A Justiça do Distrito Federal concedeu 15 dias ao Nubank para apresentar defesa em ação civil pública. O Governo do Distrito Federal (GDF) questiona os juros cobrados em operações de crédito rotativo e no parcelamento da fatura do cartão de crédito.
A decisão, assinada pela juíza Mara Silda Nunes, da 7ª Vara da Fazenda Pública do Distrito Federal, ocorreu após a magistrada entender ser necessário ouvir a instituição financeira e obter mais informações sobre o processo.
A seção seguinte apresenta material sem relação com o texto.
(** X20: a custom endpoint takes precedence over the region.  With an
    endpoint that is not empty the client is built from the round tripper
    and the endpoint alone, so the outcome of [Configure] is the same for
    every region; when that construction succeeds its client becomes the
    client of the resource and no diagnostic is added. *)
Theorem Configure_endpoint_overrides_region {http_RoundTripper : Type}
    (NewAPIClient :
       list (ConfigurationOption http_RoundTripper)
       -> option APIClient * option error)
    (client : option APIClient) (rt : http_RoundTripper)
    (region region' endpoint : string) (diagnostics : diag.Diagnostics) :
  endpoint <> "" ->
  Configure NewAPIClient client
    (Some (isProviderData (mkProviderData rt region endpoint))) diagnostics
  = Configure NewAPIClient client
      (Some (isProviderData (mkProviderData rt region' endpoint))) diagnostics
  /\ forall apiClient,
       NewAPIClient [WithCustomAuth rt; WithEndpoint endpoint]
       = (apiClient, None) ->
       Configure NewAPIClient client
         (Some (isProviderData (mkProviderData rt region endpoint))) diagnostics
       = (apiClient, diagnostics).
Proof.
  intros Hne. apply nonEmpty_true in Hne. unfold Configure. cbn.
  rewrite Hne. split; [done |]. by intros apiClient ->.
Qed.

(** X21: the schema has the six attributes of the record and no other.
    Each is either required or computed, never both; every required
    attribute requires replacement when it changes, so no change of the
    configuration can be applied in place; every computed attribute keeps
    its state while unknown; the three identifiers of the composite id are
    validated to hold no separator; and the project and the instance, and
    only they, are validated as UUIDs. *)
Theorem Schema_attributes :
  dom (schema.Attributes Schema)
  = list_to_set ["id"; "database_id"; "instance_id"; "project_id"; "name"; "owner"]
  /\ forall name a,
       schema.Attributes Schema !! name = Some a ->
       schema.StringAttribute.Required a
       = negb (schema.StringAttribute.Computed a)
       /\ (schema.StringAttribute.Required a = true ->
           In schema.RequiresReplace (schema.StringAttribute.PlanModifiers a))
       /\ (schema.StringAttribute.Computed a = true ->
           In schema.UseStateForUnknown (schema.StringAttribute.PlanModifiers a))
       /\ (name = "project_id" \/ name = "instance_id" \/ name = "database_id" ->
           In schema.NoSeparator (schema.StringAttribute.Validators a))
       /\ (In schema.UUID (schema.StringAttribute.Validators a)
           <-> name = "project_id" \/ name = "instance_id").
Proof.
  split.
  - unfold Schema. cbn [schema.Attributes]. rewrite dom_list_to_map_L.
    reflexivity.
  - intros name a H. unfold Schema in H. cbn [schema.Attributes] in H.
    apply elem_of_list_to_map_2 in H.
    repeat (apply elem_of_cons in H as [[= -> ->] | H]);
      [..| by apply elem_of_nil in H];
      cbn; intuition (discriminate || eauto).
Qed.

Lemma append_length (s t : string) :
  String.length (s +:+ t) = String.length s + String.length t.
Proof.
  induction s as [|a s IH]; [done |]. rewrite append_cons. cbn. by rewrite IH.
Qed.

Lemma append_inj_r (t s1 s2 : string) : s1 +:+ t = s2 +:+ t -> s1 = s2.
Proof.
  revert s2. induction s1 as [|a s1 IH]; intros [|b s2] H; [done | | |].
  - apply (f_equal String.length) in H.
    rewrite append_nil_l, append_cons in H. cbn in H.
    rewrite append_length in H. lia.
  - apply (f_equal String.length) in H.
    rewrite append_nil_l, append_cons in H. cbn in H.
    rewrite append_length in H. lia.
  - rewrite !append_cons in H. injection H as -> H. f_equal. by apply IH.
Qed.

(** X22: the type name [Metadata] gives is the name of the provider
    followed by [_postgresflex_database], so it is 22 bytes longer than
    that name and has it as a prefix, and two providers get the same type
    name only if they have the same name. *)
Theorem Metadata_type_name (a b : string) :
  Metadata a = a +:+ "_postgresflex_database"
  /\ String.length (Metadata a) = String.length a + 22
  /\ String.prefix a (Metadata a) = true
  /\ (Metadata a = Metadata b -> a = b).
Proof.
  unfold Metadata. split; [done |]. split; [by rewrite append_length |]. split.
  - induction a as [|c a IH]; [done |]. rewrite append_cons. cbn.
    by destruct (ascii_dec c c).
  - apply append_inj_r.
Qed.

(** ** The further properties at the sample data *)

Lemma mapFields_other_errors_keep_record_witness :
  (mapFields None (Some storedRecord)).1 = Some (Errorf "response is nil")
  /\ (mapFields None (Some storedRecord)).2 = Some storedRecord.
Proof.
  split; [reflexivity |].
  apply (mapFields_other_errors_keep_record None (Some storedRecord)
           (Errorf "response is nil")); [reflexivity | discriminate].
Defined.

Lemma mapFields_prefers_stored_database_id_witness :
  mapFields (Some dbOther) (Some storedRecord)
  = (None, Some (mkModel (types.StringValue "p,i,db-1")
                   (types.StringValue "db-1")
                   (types.StringValue "i") (types.StringValue "p")
                   (types.StringValue "other") (types.StringValue "alice")))
  /\ types.StringValue "db-1"
     = types.StringValue (types.ValueString (DatabaseId storedRecord)).
Proof.
  split; [reflexivity |].
  apply (proj1 (mapFields_prefers_stored_database_id dbOther storedRecord _
                  eq_refl)).
  discriminate.
Defined.

Lemma mapFields_takes_owner_and_name_witness :
  mapFields (Some db1) (Some plannedRecord) = (None, Some mappedRecord)
  /\ Owner mappedRecord = types.StringValue "alice"
  /\ Name mappedRecord = types.StringValue "mydb".
Proof.
  split; [reflexivity |].
  destruct (mapFields_takes_owner_and_name db1 plannedRecord mappedRecord
              {[ "owner" := anyString "alice" ]} "alice"
              eq_refl eq_refl eq_refl) as (HOwner & HName & _).
  split; [exact HOwner | exact HName].
Defined.

Lemma mapFields_of_echoed_payload_witness :
  "db-9" <> ""
  /\ exists m',
       mapFields (Some (echo "db-9" (payloadOf storedRecord))) (Some storedRecord)
       = (None, Some m')
       /\ Owner m' = types.StringValue "alice"
       /\ Name m' = types.StringValue "mydb".
Proof.
  split; [discriminate |].
  destruct (mapFields_of_echoed_payload storedRecord "db-9" ltac:(discriminate))
    as (payload & m' & Hp & Hmap & HOwner & HName & _).
  injection Hp as <-. exists m'. split; [exact Hmap |].
  split; [exact HOwner | exact HName].
Defined.

Lemma Read_error_keeps_state_witness :
  Read (mkDatabaseResource (listing [])) (ReadRequest.mk storedRecord)
       (mkResponse (Some storedRecord) []) []
  = (Returned (addError (mkResponse (Some storedRecord) [])
                 "Error reading database" "Calling API: database not found"),
     [CallListDatabases "p" "i"])
  /\ State (addError (mkResponse (Some storedRecord) [])
              "Error reading database" "Calling API: database not found")
     = Some storedRecord.
Proof.
  split; [reflexivity |].
  exact (Read_error_keeps_state (mkDatabaseResource (listing []))
           (ReadRequest.mk storedRecord) (mkResponse (Some storedRecord) [])
           _ [] _ eq_refl eq_refl).
Defined.

Lemma Read_removes_iff_list_call_404_witness :
  Read (mkDatabaseResource
          (answering (None, None)
             (None, Some (GenericOpenAPIError 404 "instance not found")) None))
       (ReadRequest.mk storedRecord) (mkResponse (Some storedRecord) []) []
  = (Returned (mkResponse None []), [CallListDatabases "p" "i"])
  /\ State (mkResponse None []) = None
  /\ diag.HasError (Diagnostics (mkResponse None [])) = false.
Proof.
  split; [reflexivity |].
  apply (proj2 (Read_removes_iff_list_call_404
                  (mkDatabaseResource
                     (answering (None, None)
                        (None, Some (GenericOpenAPIError 404 "instance not found"))
                        None))
                  (ReadRequest.mk storedRecord)
                  (mkResponse (Some storedRecord) []) (mkResponse None [])
                  [] [CallListDatabases "p" "i"] eq_refl eq_refl)).
  exists None, "instance not found". reflexivity.
Defined.

Lemma Read_success_keeps_identifiers_witness :
  Read (mkDatabaseResource (listing [dbNoId; db1])) (ReadRequest.mk storedRecord)
       (mkResponse (Some storedRecord) []) []
  = (Returned (mkResponse (Some mappedRecord) []), [CallListDatabases "p" "i"])
  /\ ProjectId mappedRecord = ProjectId storedRecord
  /\ InstanceId mappedRecord = InstanceId storedRecord
  /\ DatabaseId mappedRecord = types.StringValue "db-1".
Proof.
  split; [reflexivity |].
  destruct (Read_success_keeps_identifiers
              (mkDatabaseResource (listing [dbNoId; db1]))
              (ReadRequest.mk storedRecord) (mkResponse (Some storedRecord) [])
              _ [] _ mappedRecord eq_refl eq_refl eq_refl)
    as (_ & HP & HI & HD & _).
  split; [exact HP |]. split; [exact HI | exact HD].
Defined.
O GDF sustenta que o Nubank aplica política de juros considerada excessiva, o que contribui para o superendividamento de consumidores.
O órgão governamental solicita que a Justiça suspenda a cobrança de juros que excedam 100% do valor original da dívida. Além disso, pede a revisão dos saldos devedores do crédito rotativo e do cálculo dos encargos financeiros.
A ação teve origem em investigação conduzida pela Secretaria de Proteção ao Consumidor do Distrito Federal. O órgão notificou a instituição financeira e encaminhou o caso à Procuradoria-Geral do Distrito Federal para as medidas judiciais. Somente após o prazo de 15 dias o pedido de liminar do governo distrital será analisado pela Justiça.